# Work to complete
Of the entries below, return only those lines from the line with "assert (Hli : len" to the line with "- unfold bits_of_float. unfold", exactly, both included.

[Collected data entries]
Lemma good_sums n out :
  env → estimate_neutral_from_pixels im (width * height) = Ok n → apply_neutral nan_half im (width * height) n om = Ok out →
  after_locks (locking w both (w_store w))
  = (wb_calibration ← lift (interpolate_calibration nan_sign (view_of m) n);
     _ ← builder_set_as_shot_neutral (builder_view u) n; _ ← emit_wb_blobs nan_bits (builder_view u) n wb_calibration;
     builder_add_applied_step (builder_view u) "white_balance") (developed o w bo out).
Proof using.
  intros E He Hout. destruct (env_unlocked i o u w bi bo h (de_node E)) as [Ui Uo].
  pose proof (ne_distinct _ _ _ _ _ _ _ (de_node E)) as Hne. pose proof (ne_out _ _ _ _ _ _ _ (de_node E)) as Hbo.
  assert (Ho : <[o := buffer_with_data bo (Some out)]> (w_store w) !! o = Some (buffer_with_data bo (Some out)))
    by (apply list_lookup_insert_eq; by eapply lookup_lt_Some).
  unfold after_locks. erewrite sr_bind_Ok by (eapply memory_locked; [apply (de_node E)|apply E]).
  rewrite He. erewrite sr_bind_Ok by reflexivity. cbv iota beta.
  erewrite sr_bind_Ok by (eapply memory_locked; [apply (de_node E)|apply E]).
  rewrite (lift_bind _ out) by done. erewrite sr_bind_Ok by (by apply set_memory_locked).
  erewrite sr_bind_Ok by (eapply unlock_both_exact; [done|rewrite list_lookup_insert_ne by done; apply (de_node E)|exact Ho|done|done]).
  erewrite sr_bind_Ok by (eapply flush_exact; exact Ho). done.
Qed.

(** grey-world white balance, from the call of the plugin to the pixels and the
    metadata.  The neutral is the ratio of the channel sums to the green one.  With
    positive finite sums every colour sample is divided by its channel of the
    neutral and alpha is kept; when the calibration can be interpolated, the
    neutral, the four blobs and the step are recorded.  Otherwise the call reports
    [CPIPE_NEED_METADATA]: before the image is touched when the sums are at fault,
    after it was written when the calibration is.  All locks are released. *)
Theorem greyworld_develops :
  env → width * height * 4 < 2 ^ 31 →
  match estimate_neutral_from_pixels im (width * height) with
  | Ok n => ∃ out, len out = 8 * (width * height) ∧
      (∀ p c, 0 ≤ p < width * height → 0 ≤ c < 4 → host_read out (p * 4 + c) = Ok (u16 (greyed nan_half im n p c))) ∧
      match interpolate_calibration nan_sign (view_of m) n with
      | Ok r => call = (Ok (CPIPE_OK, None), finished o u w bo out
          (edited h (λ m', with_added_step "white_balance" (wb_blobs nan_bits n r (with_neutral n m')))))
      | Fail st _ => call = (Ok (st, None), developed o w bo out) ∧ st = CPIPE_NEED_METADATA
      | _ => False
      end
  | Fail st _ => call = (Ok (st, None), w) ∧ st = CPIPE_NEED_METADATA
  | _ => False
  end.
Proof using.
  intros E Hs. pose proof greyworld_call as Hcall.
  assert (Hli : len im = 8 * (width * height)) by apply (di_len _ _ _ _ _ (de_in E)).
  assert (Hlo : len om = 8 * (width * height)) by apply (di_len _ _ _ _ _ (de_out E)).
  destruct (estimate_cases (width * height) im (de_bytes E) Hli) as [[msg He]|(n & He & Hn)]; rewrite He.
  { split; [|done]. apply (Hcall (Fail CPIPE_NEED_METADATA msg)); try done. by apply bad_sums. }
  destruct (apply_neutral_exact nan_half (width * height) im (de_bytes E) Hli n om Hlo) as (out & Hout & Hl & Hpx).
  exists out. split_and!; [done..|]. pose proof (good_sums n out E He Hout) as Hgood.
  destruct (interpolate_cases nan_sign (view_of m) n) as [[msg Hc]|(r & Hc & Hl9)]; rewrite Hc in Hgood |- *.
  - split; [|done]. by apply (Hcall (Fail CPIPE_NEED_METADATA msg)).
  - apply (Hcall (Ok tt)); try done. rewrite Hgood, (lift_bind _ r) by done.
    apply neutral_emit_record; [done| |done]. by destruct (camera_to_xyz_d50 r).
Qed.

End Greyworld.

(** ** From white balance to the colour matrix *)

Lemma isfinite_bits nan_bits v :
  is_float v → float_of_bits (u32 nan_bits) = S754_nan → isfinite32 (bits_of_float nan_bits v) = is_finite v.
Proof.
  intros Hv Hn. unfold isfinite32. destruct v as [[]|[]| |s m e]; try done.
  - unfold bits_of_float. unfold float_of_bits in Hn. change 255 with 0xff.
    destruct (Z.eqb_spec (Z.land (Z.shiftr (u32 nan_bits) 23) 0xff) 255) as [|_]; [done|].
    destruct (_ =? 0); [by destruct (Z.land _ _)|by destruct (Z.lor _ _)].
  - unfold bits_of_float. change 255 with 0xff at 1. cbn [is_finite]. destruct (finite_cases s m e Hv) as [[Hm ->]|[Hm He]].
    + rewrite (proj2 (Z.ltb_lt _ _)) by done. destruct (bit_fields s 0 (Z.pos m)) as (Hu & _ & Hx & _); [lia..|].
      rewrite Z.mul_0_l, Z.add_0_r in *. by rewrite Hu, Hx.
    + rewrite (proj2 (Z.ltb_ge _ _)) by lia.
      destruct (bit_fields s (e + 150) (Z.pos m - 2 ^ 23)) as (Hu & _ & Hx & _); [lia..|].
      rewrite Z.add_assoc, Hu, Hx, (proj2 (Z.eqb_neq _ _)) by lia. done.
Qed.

# Response to this task
  assert (Hli : len im = 8 * (width * height)) by apply (di_len _ _ _ _ _ (de_in E)).
  assert (Hlo : len om = 8 * (width * height)) by apply (di_len _ _ _ _ _ (de_out E)).
  destruct (estimate_cases (width * height) im (de_bytes E) Hli) as [[msg He]|(n & He & Hn)]; rewrite He.
  { split; [|done]. apply (Hcall (Fail CPIPE_NEED_METADATA msg)); try done. by apply bad_sums. }
  destruct (apply_neutral_exact nan_half (width * height) im (de_bytes E) Hli n om Hlo) as (out & Hout & Hl & Hpx).
  exists out. split_and!; [done..|]. pose proof (good_sums n out E He Hout) as Hgood.
  destruct (interpolate_cases nan_sign (view_of m) n) as [[msg Hc]|(r & Hc & Hl9)]; rewrite Hc in Hgood |- *.
  - split; [|done]. by apply (Hcall (Fail CPIPE_NEED_METADATA msg)).
  - apply (Hcall (Ok tt)); try done. rewrite Hgood, (lift_bind _ r) by done.
    apply neutral_emit_record; [done| |done]. by destruct (camera_to_xyz_d50 r).
Qed.

End Greyworld.

(** ** From white balance to the colour matrix *)

Lemma isfinite_bits nan_bits v :
  is_float v → float_of_bits (u32 nan_bits) = S754_nan → isfinite32 (bits_of_float nan_bits v) = is_finite v.
Proof.
  intros Hv Hn. unfold isfinite32. destruct v as [[]|[]| |s m e]; try done.
  - unfold bits_of_float. unfold float_of_bits in Hn. change 255 with 0xff.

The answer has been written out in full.